(Saved data entries)
>>

Example detect_duplicates_topics :
  map (fun a => (Article.is_duplicate a, Article.duplicate_group_id a))
      (detect_duplicates env_topics
                         [article_final; article_budget; article_championship])
  = [(false, Some "group_0"); (false, None); (true, Some "group_0")]
  /\ map Article.url
         (primaries_of (detect_duplicates env_topics
                          [article_final; article_budget; article_championship]))
     = ["https://abc.example/final"; "https://afr.example/budget"].
Proof. split; reflexivity. Qed.

(** ** Retrieval answering *)

Lemma retrieve_empty_index env user_message top_k w :
  0 < top_k ->
  encode_fault env = None -> query_fault env = None -> collection w = [] ->
  retrieve env user_message top_k w = Returns [].
Proof.
  intros Hk He Hq Hc. unfold retrieve, VectorIndex.query. rewrite He, Hq, Hc.
  destruct top_k; [lia|reflexivity].
Qed.

Lemma retrieve_raises env user_message top_k w e :
  encode_fault env = Some e
  \/ (encode_fault env = None /\ query_fault env = Some e) ->
  retrieve env user_message top_k w = Raises e.
Proof.
  unfold retrieve, VectorIndex.query. intros [->|[-> ->]]; reflexivity.
Qed.

(** The index rejects a request for no document. *)
Lemma retrieve_zero env user_message w :
  exists e, retrieve env user_message 0 w = Raises e.
Proof.
  unfold retrieve, VectorIndex.query.
  destruct (encode_fault env); [eauto|].
  destruct (query_fault env); simpl; eauto.
Qed.
(** * Buffon's needle: the Monte Carlo core of [buffon_montecarlo.py]

    A shallow embedding of the sampler [drop_one_needle], the estimator
    [estimate_pi], the driver [run_simulation] with its per-frame callback
    [update], and the prompt handling of the [__main__] block.

    Python floats are idealised as the real numbers of the Standard Library
    (no rounding, no overflow, no NaN); the one non-real float the program
    builds itself, [float("inf")], is a constructor of its own.  Python
    integers are [Z].  Exceptions are values of [exn], and a computation that
    may raise returns a [result].  The pseudorandom generator is an explicit
    state: the sequence of values its [random()] method is going to return,
    together with the number of values already consumed.

    What is not code of the program is a parameter: the plotting library
    ([Animation]: which callbacks it calls and how it ends) and the two
    builtins of the prompt ([Builtins]). *)

From Stdlib Require Import Reals Lra Lia ZArith List String Ascii Bool Sorted.
Import ListNotations.

Open Scope R_scope.

(** ** Exceptions and results *)

Inductive exn : Type :=
| ValueError (msg : string)
| ZeroDivisionError
| EOFError.

Inductive result (A : Type) : Type :=
| Ok (a : A)
| Raise (e : exn).

Arguments Ok {A} a.
Arguments Raise {A} e.

(** ** Floats *)

(** A float as the program can hold one: a finite value or the positive
    infinity built by [float("inf")]. *)
Inductive pyfloat : Type :=
| Finite (r : R)
| Inf.

(** [a >= b] on floats, as a boolean. *)
Definition Rgeb (a b : R) : bool :=
  if Rge_dec a b then true else false.

(** [a > b] on floats, as a boolean. *)
Definition Rgtb (a b : R) : bool :=
  if Rgt_dec a b then true else false.

(** [y % t] on floats: the remainder takes the sign of the divisor,
    [y - t * floor (y / t)], and a zero divisor raises. *)
Definition py_mod (y t : R) : result R :=
  if Req_dec_T t 0 then Raise ZeroDivisionError
  else Ok (y - t * IZR (Int_part (y / t))).

(** [a / b] on floats: a zero divisor raises. *)
Definition py_div (a b : R) : result R :=
  if Req_dec_T b 0 then Raise ZeroDivisionError
  else Ok (a / b).

(** ** The generator *)

(** [random.Random]: [draws n] is the [n]-th value of [random()], a float
    of the half-open unit interval; [pos] counts the values consumed. *)
Record Rng : Type := mkRng {
  draws : nat -> R;
  pos : nat
}.

Definition unit_draws (d : nat -> R) : Prop :=
  forall n, 0 <= d n < 1.

(** [rng.random()] *)
Definition random (g : Rng) : R * Rng :=
  (draws g (pos g), mkRng (draws g) (S (pos g))).

(** [rng.uniform(a, b)], which is [a + (b - a) * self.random()]. *)
Definition uniform (a b : R) (g : Rng) : R * Rng :=
  let '(u, g') := random g in (a + (b - a) * u, g').

(** ** The sampler *)

Record Needle : Type := mkNeedle {
  x : R;
  y : R;
  theta : R;
  crosses : bool
}.

(** Lines 40 to 42 of the sampler: the distance from the center to the
    nearest line and the comparison that sets the flag. *)
Definition crossing (L t y theta : R) : result bool :=
  match py_mod y t with
  | Raise e => Raise e
  | Ok off =>
      let d_to_line := Rmin off (t - off) in
      Ok (Rgeb ((L / 2) * sin theta) d_to_line)
  end.

(** [drop_one_needle(L, t, xlim, ylim, rng)].  The generator is a mutable
    object, so its state after the call is returned also when the call
    raises. *)
Definition drop_one_needle (L t : R) (xlim ylim : R * R) (rng : Rng)
  : result Needle * Rng :=
  let '(x, rng1) := uniform (fst xlim + L / 2) (snd xlim - L / 2) rng in
  let '(y, rng2) := uniform (fst ylim + t / 2) (snd ylim - t / 2) rng1 in
  let '(theta, rng3) := uniform 0 PI rng2 in
  match crossing L t y theta with
  | Raise e => (Raise e, rng3)
  | Ok c => (Ok (mkNeedle x y theta c), rng3)
  end.

(** ** The estimator *)

(** [estimate_pi(crosses, total, L, t)] *)
Definition estimate_pi (crosses total : Z) (L t : R) : result pyfloat :=
  if (crosses =? 0)%Z then Ok Inf
  else
    match py_div (2 * L * IZR total) (IZR crosses * t) with
    | Raise e => Raise e
    | Ok q => Ok (Finite q)
    end.

(** ** The display collaborator *)

(** The simulation state, [state = {"i": 0, "crosses": 0}]. *)
Record SimState : Type := mkState {
  st_i : Z;
  st_crosses : Z
}.

(** What a run does that can be observed, in the order it happens: every
    value the state dictionary takes, and every call that reaches the
    estimator or the plotting library. *)
Inductive Event : Type :=
| EvFigure (lines : list R)
| EvState (s : SimState)
| EvAnimation (frames interval : Z)
| EvClear
| EvNeedle (nd : Needle) (x0 x1 y0 y1 : R)
| EvEstimate (c n : Z) (L t : R)
| EvText (pi_hat : pyfloat) (n c : Z).

(** [range(a, b)] *)
Definition py_range (a b : Z) : list Z :=
  map (fun k => (a + Z.of_nat k)%Z) (seq 0 (Z.to_nat (b - a))).

(** [np.ceil] followed by [int] *)
Definition ceil (r : R) : Z := (- Int_part (- r))%Z.

(** [make_base_figure(xlim, ylim, t, title)]: the heights of the grid lines
    it draws.  Both quotients are computed before the loop starts, and they
    raise for a zero spacing. *)
Definition make_base_figure (xlim ylim : R * R) (t : R) : result (list R) :=
  match py_div (fst ylim) t with
  | Raise e => Raise e
  | Ok lo =>
      match py_div (snd ylim) t with
      | Raise e => Raise e
      | Ok hi =>
          Ok (map (fun k => IZR k * t)
                  (py_range (Int_part lo - 1) (ceil hi + 2)))
      end
  end.

(** [draw_needle(ax, nd, L)]: the segment that is plotted. *)
Definition draw_needle (nd : Needle) (L : R) : Event :=
  let dx := (L / 2) * cos (theta nd) in
  let dy := (L / 2) * sin (theta nd) in
  EvNeedle nd (x nd - dx) (x nd + dx) (y nd - dy) (y nd + dy).

(** ** The driver *)

(** What the closure [update] reads and writes: the state dictionary, the
    generator, and the log of what happened so far. *)
Record World : Type := mkWorld {
  w_state : SimState;
  w_rng : Rng;
  w_log : list Event
}.

(** [update(_)], the callback of one frame.  The world is returned also
    when the callback raises: the assignments made before the exception
    stay. *)
Definition update (L t : R) (xlim ylim : R * R) (w : World)
  : result unit * World :=
  let s1 := mkState (st_i (w_state w) + 1) (st_crosses (w_state w)) in
  let log1 := w_log w ++ [EvState s1] in
  let '(r, rng') := drop_one_needle L t xlim ylim (w_rng w) in
  match r with
  | Raise e => (Raise e, mkWorld s1 rng' log1)
  | Ok nd =>
      let s2 :=
        if crosses nd then mkState (st_i s1) (st_crosses s1 + 1) else s1 in
      let log2 := if crosses nd then log1 ++ [EvState s2] else log1 in
      let log3 :=
        log2 ++ [draw_needle nd L;
                 EvEstimate (st_crosses s2) (st_i s2) L t] in
      match estimate_pi (st_crosses s2) (st_i s2) L t with
      | Raise e => (Raise e, mkWorld s2 rng' log3)
      | Ok pi_hat =>
          (Ok tt,
           mkWorld s2 rng'
                   (log3 ++ [EvText pi_hat (st_i s2) (st_crosses s2)]))
      end
  end.

(** [init()]: both overlays are cleared. *)
Definition init (w : World) : World :=
  mkWorld (w_state w) (w_rng w) (w_log w ++ [EvClear]).

(** The two callbacks handed to the plotting library. *)
Inductive Callback : Type :=
| CallInit
| CallUpdate.

(** What [animation.FuncAnimation(...)] followed by [plt.show()] does with
    the callbacks: the calls it makes, in order, and how it ends (it may end
    with an exception of its own, also before the first call).  How many
    frames are fired, and whether a frame count is accepted at all, is the
    library's business and not the program's. *)
Record Playback : Type := mkPlayback {
  pb_calls : list Callback;
  pb_end : result unit
}.

(** The plotting library, as far as the driver depends on it: the playback
    for the arguments [frames] and [interval]. *)
Definition Animation : Type := Z -> Z -> Playback.

(** A library that calls [init] once and then [update] once per element of
    [range(frames)], and returns ([repeat=False]). *)
Definition plain_animation : Animation :=
  fun frames _ =>
    mkPlayback (CallInit :: repeat CallUpdate (Z.to_nat frames)) (Ok tt).

(** The number of [update] calls of a playback. *)
Fixpoint updates_in (calls : list Callback) : nat :=
  match calls with
  | [] => O
  | CallInit :: calls' => updates_in calls'
  | CallUpdate :: calls' => S (updates_in calls')
  end.

(** The calls of a playback, run in order and stopping at the first one
    that raises. *)
Fixpoint play (calls : list Callback) (L t : R) (xlim ylim : R * R)
         (w : World) : result unit * World :=
  match calls with
  | [] => (Ok tt, w)
  | CallInit :: calls' => play calls' L t xlim ylim (init w)
  | CallUpdate :: calls' =>
      match update L t xlim ylim w with
      | (Raise e, w') => (Raise e, w')
      | (Ok _, w') => play calls' L t xlim ylim w'
      end
  end.

(** The outcome of a run; [run_world] is [None] when the run ended before
    the state dictionary was created, hence before any value was drawn. *)
Record Run : Type := mkRun {
  run_result : result unit;
  run_world : option World
}.

Definition run_log (r : Run) : list Event :=
  match run_world r with
  | Some w => w_log w
  | None => []
  end.

Definition run_draws (r : Run) : nat :=
  match run_world r with
  | Some w => pos (w_rng w)
  | None => O
  end.

Definition run_state (r : Run) : option SimState :=
  match run_world r with
  | Some w => Some (w_state w)
  | None => None
  end.

(** [run_simulation(N, speed_ms, L, t)]; [lib] is the plotting library and
    [d] the sequence that the fresh [random.Random()] of this run is going
    to produce.  The run ends as the playback ends, unless a callback
    raised. *)
Definition run_simulation (lib : Animation) (N speed_ms : Z) (L t : R)
           (d : nat -> R) : Run :=
  if Rgtb L t then mkRun (Raise (ValueError "Requires L ≤ t")) None
  else
    let rng := mkRng d O in
    let xlim := (-3, 3) in
    let ylim := (-3, 3) in
    match make_base_figure xlim ylim t with
    | Raise e => mkRun (Raise e) None
    | Ok lines =>
        let state := mkState 0 0 in
        let interval := Z.max 1 speed_ms in
        let w0 :=
          mkWorld state rng
                  [EvFigure lines; EvState state; EvAnimation N interval] in
        let pb := lib N interval in
        let '(r, w) := play (pb_calls pb) L t xlim ylim w0 in
        match r with
        | Raise e => mkRun (Raise e) (Some w)
        | Ok _ => mkRun (pb_end pb) (Some w)
        end
    end.

(** ** The prompt *)

(** The characters that [str.strip()] removes, among the ASCII ones. *)
Definition is_space (c : ascii) : bool :=
  let n := nat_of_ascii c in
  ((9 <=? n) && (n <=? 13) || (28 <=? n) && (n <=? 32))%nat.

Fixpoint lstrip (s : string) : string :=
  match s with
  | EmptyString => EmptyString
  | String c s' => if is_space c then lstrip s' else s
  end.

Fixpoint rstrip (s : string) : string :=
  match s with
  | EmptyString => EmptyString
  | String c s' =>
      match rstrip s' with
      | EmptyString => if is_space c then EmptyString else String c EmptyString
      | r => String c r
      end
  end.

(** [s.strip()] *)
Definition strip (s : string) : string := rstrip (lstrip s).

Definition digit_val (c : ascii) : option Z :=
  let n := nat_of_ascii c in
  if ((48 <=? n) && (n <=? 57))%nat then Some (Z.of_nat (n - 48)) else None.

(** The rest of a decimal literal once a digit has been read: digits, each
    possibly preceded by one underscore. *)
Fixpoint int_digits (acc : Z) (s : string) : option Z :=
  match s with
  | EmptyString => Some acc
  | String c s' =>
      match digit_val c with
      | Some v => int_digits (acc * 10 + v) s'
      | None =>
          if Ascii.eqb c "_" then
            match s' with
            | EmptyString => None
            | String c' s'' =>
                match digit_val c' with
                | Some v => int_digits (acc * 10 + v) s''
                | None => None
                end
            end
          else None
      end
  end.

Definition int_magnitude (s : string) : option Z :=
  match s with
  | EmptyString => None
  | String c s' =>
      match digit_val c with
      | Some v => int_digits v s'
      | None => None
      end
  end.

(** [int(s)] on ASCII text of up to 4300 digits: surrounding whitespace, an
    optional sign, then a decimal literal; anything else raises
    [ValueError] (the message is kept without the quoted literal).  Text
    with other characters or more digits is outside of what this function
    describes. *)
Definition py_int (s : string) : result Z :=
  let body := strip s in
  let parsed :=
    match body with
    | String "+" r => int_magnitude r
    | String "-" r => option_map Z.opp (int_magnitude r)
    | _ => int_magnitude body
    end in
  match parsed with
  | Some n => Ok n
  | None => Raise (ValueError "invalid literal for int() with base 10")
  end.
Lemma parse_cookies_own s name :
  own_property (parse_cookies s) name
  = if bool_decide (name ∈ Object_prototype) then None
    else first_value name (split (js "; ") s).
Proof. unfold parse_cookies. by rewrite foldl_read_own. Qed.

(** What the parse of a jar string has for a name. *)
Lemma parse_cookies_get s name :
  obj_get (parse_cookies s) name
  = if bool_decide (name ∈ Object_prototype) then Inherited name
    else match first_value name (split (js "; ") s) with
         | Some v => OwnString v
         | None => Undefined
         end.
Proof.
  unfold obj_get. rewrite parse_cookies_own.
  case_bool_decide as Hin; [done|]. by destruct (first_value _ _).
Qed.

Lemma foldl_read_NoDup segs : forall m,
  NoDup m.*1 -> NoDup (foldl read_segment m segs).*1.
Proof.
  induction segs as [|seg segs IH]; intros m Hm; [done|]. cbn [foldl].
  apply IH. rewrite read_segment_entry.
  destruct (segment_entry seg) as [[n v]|]; [|done].
  destruct (isPresent (obj_get m n)) eqn:Hp; [done|].
  apply isPresent_false in Hp as [Hown _]. apply own_property_None in Hown.
  rewrite fmap_app. apply NoDup_app. split; [done|]. split.
  - intros x Hx Hin. apply list_elem_of_singleton in Hin. by subst.
  - apply NoDup_singleton.
Qed.

Lemma parse_cookies_NoDup s : NoDup (parse_cookies s).*1.
Proof. apply foldl_read_NoDup. constructor. Qed.



Lemma first_named_value name segs :
  first_value name segs
  = match first_named name segs with
    | Some cookie => snd <$> segment_entry cookie
    | None => None
    end.
Proof.
  induction segs as [|c segs IH]; [done|]. cbn [first_named first_value].
  destruct (decide (reads_as name c)) as [Hr|Hr].
  - apply reads_as_entry in Hr as [v Hr]. rewrite Hr. cbn.
    by rewrite decide_True.
  - destruct (segment_entry c) as [[n v]|] eqn:Hc; [|done].
    rewrite decide_False; [done|]. intros ->. apply Hr, reads_as_entry. eauto.
Qed.

Lemma get_spec key st :
  cache_ok st ->
  exists st',
    get key st = (Normal (obj_get (parse_cookies (get_cookieString st)) key), st')
    ∧ _lastCookieString st' = get_cookieString st
    ∧ cache_ok st'
    ∧ options st' = options st
    ∧ document_cookie st' = document_cookie st
    ∧ assigned st' = assigned st
    ∧ console st' = console st.
Proof.
  intros Hc.
  destruct (_readCookies_spec st Hc) as (l & st' & Hr & Hl & Hd & Hs & Ho & Hdc & Ha & Hco).
  exists st'. unfold get, bind. rewrite Hr, Hd.
  split; [done|]. split; [done|]. split; [|done].
  unfold cache_ok. by rewrite Hl, Hd, Hs.
Qed.

End Reader.
(** ** The writer *)

Section Writer.
Context `{Platform} `{Host}.

Lemma assemble_eq encodedName cookieValue opts date :
  ((((((encodedName ++ js "=" ++ cookieValue)
       ++ (if truthy_string (path opts)
           then js ";path=" ++ default [] (path opts) else []))
      ++ (match date with
          | Some d => js ";expires=" ++ toUTCString d
          | None => []
          end))
     ++ (if truthy_string (domain opts)
         then js ";domain=" ++ default [] (domain opts) else []))
    ++ (if truthy_bool (secure opts) then js ";secure" else []))
   ++ (if truthy_bool (httpOnly opts) then js ";HttpOnly" else []))
  ++ (if truthy_string (sameSite opts)
      then js ";sameSite=" ++ default [] (sameSite opts) else [])
  = assemble encodedName cookieValue (attribute_segments opts date).
Proof.
  unfold assemble, attribute_segments.
  rewrite !map_app, !concat_app, <- !app_assoc.
  do 2 f_equal.
  destruct (truthy_string (path opts)), date, (truthy_string (domain opts)),
    (truthy_bool (secure opts)), (truthy_bool (httpOnly opts)),
    (truthy_string (sameSite opts));
    cbn [map concat]; rewrite ?app_nil_r, <- ?app_assoc; reflexivity.
Qed.

Lemma _buildCookieString_spec name value o st :
  _buildCookieString name value o st
  = match serialize (mergeOptions (options st) o) name value with
    | Normal str => (Normal str, after_diagnostic name str st)
    | Throw e => (Throw e, st)
    end.
Proof.
  unfold _buildCookieString, serialize, after_diagnostic.
  set (opts := mergeOptions (options st) o).
  set (v := if isBlank value then [] else default [] value).
  set (e := if isBlank value then Some (ExpiresString epoch_string) else expires opts).
  set (date := if isBlank value then Some (Date_new epoch_string)
               else expiry_date (expires opts)).
  assert (match (if isString e
                 then option_map (fun e => ExpiresDate (new_Date e)) e else e) with
          | Some (ExpiresDate d) => js ";expires=" ++ toUTCString d
          | Some (ExpiresString _) => []
          | None => []
          end
          = match date with
            | Some d => js ";expires=" ++ toUTCString d
            | None => []
            end) as ->.
  { unfold e, date. destruct (isBlank value); [done|].
    by destruct (expires opts) as [[]|]. }
  unfold bind, lift, ret.
  destruct (if truthy_bool (storeUnencoded opts) then Normal v else encodeURIComponent v)
    as [cookieValue|err]; [|done].
  cbn [cbind]. destruct (encodeURIComponent name) as [encodedName|err]; [|done].
  cbn [cbind]. rewrite assemble_eq.
  by destruct (4096 <? _)%nat.
Qed.
Lemma structured_sources_in_order_witness :
  structured_citations repeated_sources
  = Ret [PDict [("url", PStr "https://a.example/x")];
         PDict [("url", PStr "https://a.example/x")]].
Proof.
  destruct (structured_sources_in_order
              [("outputs", PList [PStr "report"]);
               ("sources", PList [PStr "https://a.example/x"; PStr "https://a.example/x"])]
              [PStr "https://a.example/x"; PStr "https://a.example/x"] eq_refl I)
    as (H & _).
  exact H.
Defined.

(** X14: the default of a [get] is computed before the [get] itself: a
    reply whose [metadata] is not a record makes the reading of the status
    raise, whatever its [status] field holds, and a reply whose
    [groundingMetadata] is not a record makes the extraction raise, whatever
    its [sources] field holds. *)
Theorem eager_defaults_raise (d : list (string * pyval)) (v : pyval) :
  is_dict v = false ->
  let e := Exc "AttributeError"
               ("'" +:+ type_name v +:+ "' object has no attribute 'get'") in
  (items_get d "metadata" = Some v -> status_of (PDict d) = Raise e)
  /\ (items_get d "groundingMetadata" = Some v ->
      structured_citations (PDict d) = Raise e
      /\ is_ret (_extract_report (PDict d)) = false).
Proof.
  intros Hv e. split.
  - intros Hm. unfold status_of. rewrite get_dict, Hm. cbn [bind].
    destruct v; try discriminate Hv; reflexivity.
  - intros Hg.
    assert (Hs : structured_citations (PDict d) = Raise e).
    { unfold structured_citations. rewrite get_dict, Hg. cbn [bind].
      destruct v; try discriminate Hv; reflexivity. }
    split; [exact Hs|]. unfold _extract_report.
    destruct (report_of (PDict d)); [|reflexivity]. cbn [bind]. now rewrite Hs.
Qed.

Lemma eager_defaults_raise_witness :
  status_of (PDict [("status", PStr "completed"); ("metadata", PStr "none")])
  = Raise (Exc "AttributeError" "'str' object has no attribute 'get'").
Proof.
  exact (proj1 (eager_defaults_raise
                  [("status", PStr "completed"); ("metadata", PStr "none")]
                  (PStr "none") eq_refl) eq_refl).
Defined.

<<

● PROBLEM DESCRIPTION
Once you find the string "Fixpoint" in a line of the records, copy that line.

● PROBLEM SOLUTION
Fixpoint updates_in (calls : list Callback) : nat :=
Fixpoint play (calls : list Callback) (L t : R) (xlim ylim : R * R)
Fixpoint lstrip (s : string) : string :=
Fixpoint rstrip (s : string) : string :=
Fixpoint int_digits (acc : Z) (s : string) : option Z :=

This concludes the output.